By Amanda Burdette
ROCKVILLE – The University System of Maryland Board of Regents Friday approved strategic goals set by individual campuses to both improve education and keep down consumer costs.
If the institutions meet their targets for the Year 2003, they will receive financial rewards, the board decided. Just how to fund those incentives will be determined at the February meeting.
The goals established under the system’s Vision III plan in 1995 provide funding through entrepreneurial projects, Chancellor Donald N. Langenberg said. He used the example of money generated from purchases by non-students at university bookstores.

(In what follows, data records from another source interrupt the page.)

Definition pal_allocator_malloc (h : heap) (size : Z) : Z * heap :=
  if a_initialized (al h) =? 0 then (NULL, h)
  else
    let '(p, h) := alloc_locked h size in
    if negb (p =? NULL)
    then (p, on_stats (count_alloc (Z.shiftl 1 (hdr_order (hmem h) (p - sizeof_hdr)))) h)
    else (p, on_stats count_failure h).

(** *** Release *)

(** The header [free_locked] works on: the one before [ptr], or, for a
    pointer of [pal_allocator_aligned_alloc], the one before the raw pointer
    stored in front of it. *)
Definition free_hdr (h : heap) (ptr : Z) : option Z :=
  let m := hmem h in
  let hdr := ptr - sizeof_hdr in
  if negb (hdr_magic m hdr =? PAL_ALLOC_MAGIC) || (hdr_used m hdr =? 0) then
    if ptr mod sizeof_ptr =? 0 then
      let raw := load 8 m (ptr - sizeof_ptr) in
      if ptr_in_arena (al h) raw then
        let rh := raw - sizeof_hdr in
        if (hdr_magic m rh =? PAL_ALLOC_MAGIC) && negb (hdr_used m rh =? 0) then Some rh else None
      else None
    else None
  else Some hdr.

(** Join the block at [offset] with its buddy while that is free and whole;
    the result is the block to put on a free list. *)
Fixpoint merge_up (n : nat) (h : heap) (order block_size offset node : Z) : Z * Z * heap :=
  match n with
  | O => (order, node, h)
  | S n' =>
      let buddy_offset := Z.lxor offset block_size in
      if a_size (al h) <=? buddy_offset then (order, node, h)
      else
        let buddy := a_base (al h) + buddy_offset in
        if negb (hdr_magic (hmem h) buddy =? PAL_ALLOC_MAGIC) || negb (hdr_used (hmem h) buddy =? 0)
        then (order, node, h)
        else if negb (hdr_order (hmem h) buddy =? order) then (order, node, h)
        else
          let '(found, h) := list_remove h order buddy in
          if found =? 0 then (order, node, h)
          else
            let '(node, offset) := if buddy_offset <? offset then (buddy, buddy_offset) else (node, offset) in
            let order := order + 1 in
            let h := on_mem (fun m => set_next node NULL (set_hdr_pad node 0
                               (set_hdr_used node 0 (set_hdr_order node order m)))) h in
            merge_up n' h order (Z.shiftl block_size 1) offset node
  end.
(** The block found, cut to size and marked. *)
Lemma alloc_take h bs o cur order :
  repr h (<[o := (cur, true)]> bs) {[o]} -> bs !! o = Some (cur, false) -> coalesced bs ->
  PAL_ALLOC_MIN_ORDER <= order <= cur ->
  let h' := on_mem (set_hdr (B + o) order 1) (split_down (Z.to_nat (cur - order)) h cur (B + o)) in
  exists bs', repr h' bs' ∅ /\ coalesced bs' /\ taken bs !! o = None /\
    taken bs' = <[o := order]> (taken bs) /\ kept (<[o := (cur, true)]> bs) {[o]} (hmem h) (hmem h').
Proof.
  intros R E Hc Hord. destruct (geo_range _ _ (r_geo _ _ _ R) o cur true) as (Hcur & _); [by rewrite lookup_insert_eq|].
  destruct (split_down_spec (Z.to_nat (cur - order)) h _ cur o R) as (bs' & R2 & Hc2 & Ht2 & K2).
  { by rewrite lookup_insert_eq. }
  { intros o1 k1 Hk1. rewrite !lookup_insert_Some. intros [[_ [=]]|[? E1]] [[_ [=]]|[? E2]]. by apply (Hc o1 k1). }
  { lia. }
  set (h2 := split_down _ h cur (B + o)) in *.
  replace (cur - Z.of_nat (Z.to_nat (cur - order))) with order in Ht2 by lia.
  rewrite taken_insert, insert_insert_eq in Ht2.
  assert (Eo : bs' !! o = Some (order, true)) by (apply taken_Some; rewrite Ht2; apply lookup_insert_eq).
  destruct (repr_touch h2 bs' {[o]} o (set_hdr (B + o) order 1 (hmem h2)) R2 ltac:(set_solver)) as [R3 K3]; [touch_solve|].
  exists bs'. split_and!; [|done| |done|].
  - destruct R3 as [Ha G3 HX3 Hh3 Hl3]. split; [done..|set_solver| |done].
    intros o' k' u' E' _. destruct (decide (o' = o)) as [->|]; [|apply Hh3; set_solver].
    rewrite Eo in E'. injection E' as <- <-. apply (hdr_at_set_hdr _ _ _ true).
    unfold PAL_ALLOC_MIN_ORDER, PAL_ALLOC_MAX_ORDER in *. lia.
  - apply eq_None_not_Some. intros [x Hx%taken_Some]. congruence.
  - apply (kept_trans _ _ _ _ _ _ _ K2 K3). intros o' k' E' Ho'. split; [|done].
    assert (o' <> o) by set_solver. apply taken_Some. rewrite Ht2, lookup_insert_ne by done.
    apply taken_Some. by rewrite lookup_insert_ne in E'.
Qed.
Lemma sim_calloc h bs s a b : linked h bs s -> 0 <= a -> 0 <= b ->
  size_ok (a * b) || (SIZE_MAX <? a * b) = true ->
  match pal_allocator_calloc h a b with
  | (p, h') =>
      (p = NULL /\ linked h' bs s) \/
      (exists bs', p <> NULL /\ fresh B mx s p (a * b) /\ linked h' bs' (<[p := peek (hmem h') p (a * b)]> s) /\
         peek (hmem h') p (a * b) = replicate (Z.to_nat (a * b)) 0)
  end.
Proof.
  intros L Ha Hb Hs. unfold pal_allocator_calloc. apply (linked_stats count_calloc) in L; [|done].
  set (h0 := on_stats count_calloc h) in *. clearbody h0.
  destruct ((a =? 0) || (b =? 0)) eqn:Ez.
  { assert (a * b = 0) as -> by (apply orb_prop in Ez as [->%Z.eqb_eq| ->%Z.eqb_eq]; lia).
    pose proof (sim_malloc h0 bs s 0 L eq_refl) as Hm. destruct (pal_allocator_malloc h0 0) as [p h'].
    destruct Hm as [?|(bs' & ? & ? & ?)]; [by left|right; eauto]. }
  apply orb_false_elim in Ez as [?%Z.eqb_neq ?%Z.eqb_neq].
  destruct (Z.ltb_spec (SIZE_MAX / b) a) as [Hov|Hov]; [by left|].
  assert (a * b <= SIZE_MAX) by (pose proof (Z.mul_div_le SIZE_MAX b ltac:(lia)); nia).
  apply orb_prop in Hs as [Hs|?%Z.ltb_lt]; [|lia].
  pose proof (sim_malloc h0 bs s (a * b) L Hs) as Hm. destruct (pal_allocator_malloc h0 (a * b)) as [p h1].
  destruct Hm as [[-> L1]|(bs' & Hp & Hf & L1)]; [by left|]. destruct (Z.eqb_spec p NULL); [done|]. right.
  apply size_ok_spec in Hs as (Hn & _). exists bs'.
  split_and!; [done|done| |].
  - destruct (l_ptr _ _ _ L1 p (peek (hmem h1) p (a * b))) as (k & Ek & Hk & _); [by rewrite lookup_insert_eq|].
    rewrite length_peek, Z.max_r in Hk by done. unfold sizeof_hdr in *.
    assert (L2 := linked_write h1 bs' _ p _ (memset (hmem h1) p 0 (a * b)) (a * b) L1 (lookup_insert_eq _ _ _) Hn).
    rewrite insert_insert_eq in L2. apply L2. exists k. unfold sizeof_hdr. split_and!; [done..|]. intros x Hx.
    apply memset_other. lia.
  - apply peek_const; [done|]. intros x Hx. by apply memset_in.
Qed.

(** Growing in place: the array gets the length asked for. *)
Lemma sim_resize h bs s p c n k : linked h bs s -> s !! p = Some c -> taken bs !! (p - sizeof_hdr - B) = Some k ->
  0 <= n -> n + sizeof_hdr <= 2 ^ k ->
  fresh B mx (delete p s) p n /\ linked h bs (<[p := peek (hmem h) p n]> (delete p s)) /\
  take (length c) (peek (hmem h) p n) = take (Z.to_nat n) c.
Proof.
  intros L E Ek Hn Hk. destruct (l_ptr _ _ _ L _ _ E) as (_ & _ & _ & Hpk). split_and!.
  - by apply (linked_fresh h bs s p n k).
  - rewrite insert_delete_eq. replace h with (Heap (al h) (hmem h)) at 1 by (by destruct h).
    apply (linked_write h bs s p c (hmem h) n L E Hn). by exists k.
  - rewrite <- Hpk at 2. rewrite !take_peek. f_equal. unfold strlen. lia.
Qed.

(** Moving: the new block holds a copy when the old one is freed. *)
Lemma sim_move h bs s p c q n cap : linked h bs (<[q := peek (hmem h) q n]> s) -> s !! p = Some c -> s !! q = None ->
  fresh B mx s q n -> strlen c <= cap < n ->
  let h' := pal_allocator_free (on_mem (fun m => memcpy m q p cap) h) p in
  fresh B mx (delete p s) q n /\
  (exists bs', linked h' bs' (<[q := peek (hmem h') q n]> (delete p s))) /\
  take (length c) (peek (hmem h') q n) = take (Z.to_nat n) c.
Proof.
  intros L E Hq Hf Hc h'. set (h1 := on_mem (fun m => memcpy m q p cap) h) in *.
  assert (Hqp : q <> p) by congruence. unfold strlen in Hc.
  destruct (l_ptr _ _ _ L q _ (lookup_insert_eq _ _ _)) as (k & Ek & Hk & _).
  rewrite length_peek, Z.max_r in Hk by lia.
  assert (L1 : linked h1 bs (<[q := peek (hmem h1) q n]> s)).
  { assert (L1 := linked_write h bs _ q _ (hmem h1) n L (lookup_insert_eq _ _ _) ltac:(lia)).
    rewrite insert_insert_eq in L1. apply L1. exists k. unfold sizeof_hdr in *. split_and!; [done..|].
    intros x Hx. apply memcpy_other. lia. }
  assert (Ep : <[q := peek (hmem h1) q n]> s !! p = Some c) by (by rewrite lookup_insert_ne).
  destruct (sim_free h1 bs _ p c L1 Ep) as (bs' & L2). fold h' in L2. rewrite delete_insert_ne in L2 by done.
  destruct (l_ptr _ _ _ L2 q _ (lookup_insert_eq _ _ _)) as (_ & _ & _ & Hpk).
  rewrite length_peek, Z.max_r in Hpk by lia. rewrite Hpk. split_and!.
  - destruct Hf as (? & ? & ? & ? & _ & Hd). split_and!; try done; [by rewrite lookup_delete_ne|].
    intros r c' [_ ?]%lookup_delete_Some. by apply (Hd r).
  - by exists bs'.
  - rewrite take_peek, (take_ge c) by lia. rewrite Z.min_l by lia.
    assert (Ep' : (<[q := peek (hmem h) q n]> s) !! p = Some c) by (by rewrite lookup_insert_ne).
    destruct (l_ptr _ _ _ L _ _ Ep') as (_ & _ & _ & Hc'). unfold strlen in Hc'. rewrite <- Hc' at 2.
    apply peek_shift. intros i Hi. apply memcpy_at. lia.
Qed.

(** [realloc] of a live array to a non-zero size. *)
Lemma sim_realloc h bs s p c n : linked h bs s -> s !! p = Some c -> size_ok n = true -> n <> 0 ->
  match pal_allocator_realloc h p n with
  | (q, h') =>
      (q = NULL /\ linked h' bs s) \/
      (q <> NULL /\ fresh B mx (delete p s) q n /\
         (exists bs', linked h' bs' (<[q := peek (hmem h') q n]> (delete p s))) /\
         take (length c) (peek (hmem h') q n) = take (Z.to_nat n) c)
  end.
Proof.
  intros L0 E Hs Hn. unfold pal_allocator_realloc.
  assert (L : linked (on_stats count_realloc h) bs s) by (by apply linked_stats).
  set (h0 := on_stats count_realloc h) in *. clearbody h0.
  assert (Hp : p <> NULL) by (intros ->; by rewrite (linked_null _ _ _ L) in E).
  destruct (l_ptr _ _ _ L _ _ E) as (k & Ek & Hk & Hpk). pose proof (l_ok _ _ _ L) as [R _ _].
  destruct (taken_geo _ _ _ _ (l_ok _ _ _ L) Ek) as (Eb & H32 & _). pose proof (size_ok_spec n Hs) as (Hn0 & _).
  destruct (r_hdr _ _ _ _ _ R _ _ _ Eb ltac:(set_solver)) as (M1 & M2 & M3).
  destruct (r_al _ _ _ _ _ R) as (_ & _ & _ & -> & _). cbv zeta.
  replace (B + (p - sizeof_hdr - B)) with (p - sizeof_hdr) in * by lia.
  destruct (Z.eqb_spec p NULL); [done|]. destruct (Z.eqb_spec n 0); [done|]. cbn [Z.eqb].
  rewrite M1, M2, M3, Z.eqb_refl, Z.shiftl_1_l. cbn [negb orb Z.eqb].
  destruct (Z.leb_spec n (2 ^ k - sizeof_hdr)) as [Hfit|Hbig].
  { right. split; [done|]. destruct (sim_resize h0 bs s p c n k L E Ek Hn0 ltac:(lia)) as (? & ? & ?). eauto. }
  pose proof (sim_malloc h0 bs s n L Hs) as Hm. destruct (pal_allocator_malloc h0 n) as [q h1].
  destruct Hm as [[-> L1]|(bs' & Hq & Hf & L1)]; [by left|]. destruct (Z.eqb_spec q NULL); [done|]. right.
  split; [done|]. apply (sim_move h1 bs' s p c q n _ L1 E); [apply Hf|done|lia].
Qed.

(** The client writes a byte. *)
Lemma sim_write h bs s p i v c : linked h bs s -> s !! p = Some c -> (i < length c)%nat ->
  linked (on_mem (fun m => store_byte m (p + Z.of_nat i) v) h) bs (<[p := <[i := v mod 256]> c]> s).
Proof.
  intros L Ec Hi. destruct (l_ptr _ _ _ L _ _ Ec) as (k & Ek & Hk & Hpk).
  rewrite (peek_write _ _ _ _ _ (eq_sym Hpk) Hi).
  apply (linked_write h bs s p c _ _ L Ec); [unfold strlen; lia|]. exists k. split_and!; [done..|].
  unfold strlen, sizeof_hdr in *. intros x Hx. unfold store_byte. destruct (Z.eqb_spec x (p + Z.of_nat i)); [lia|done].
Qed.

Financial incentives were added through an amendment proposed by Finance Committee Chairman Edwin Crawford.
Crawford said in an interview that one objective is to show the General Assembly that the 2003 goals are not public relations stunt, but intended to improve the institutions.
Langenberg put it this way: “Progress will have budgetary consequences.”
Regent Chairman Lance Billingsley stressed to the board that the new standards are deliberately ambitious. Vision III calls for 20 percent systemwide increases in enrollment, productivity and real increases in net income from sources other than government and tuition.
Progress will be measured from where each USM institution stood in 1995. The three major areas — enrollment, productivity and income — are broken down into nine categories that measure use of classroom space, gains in alumni donations and graduation rates.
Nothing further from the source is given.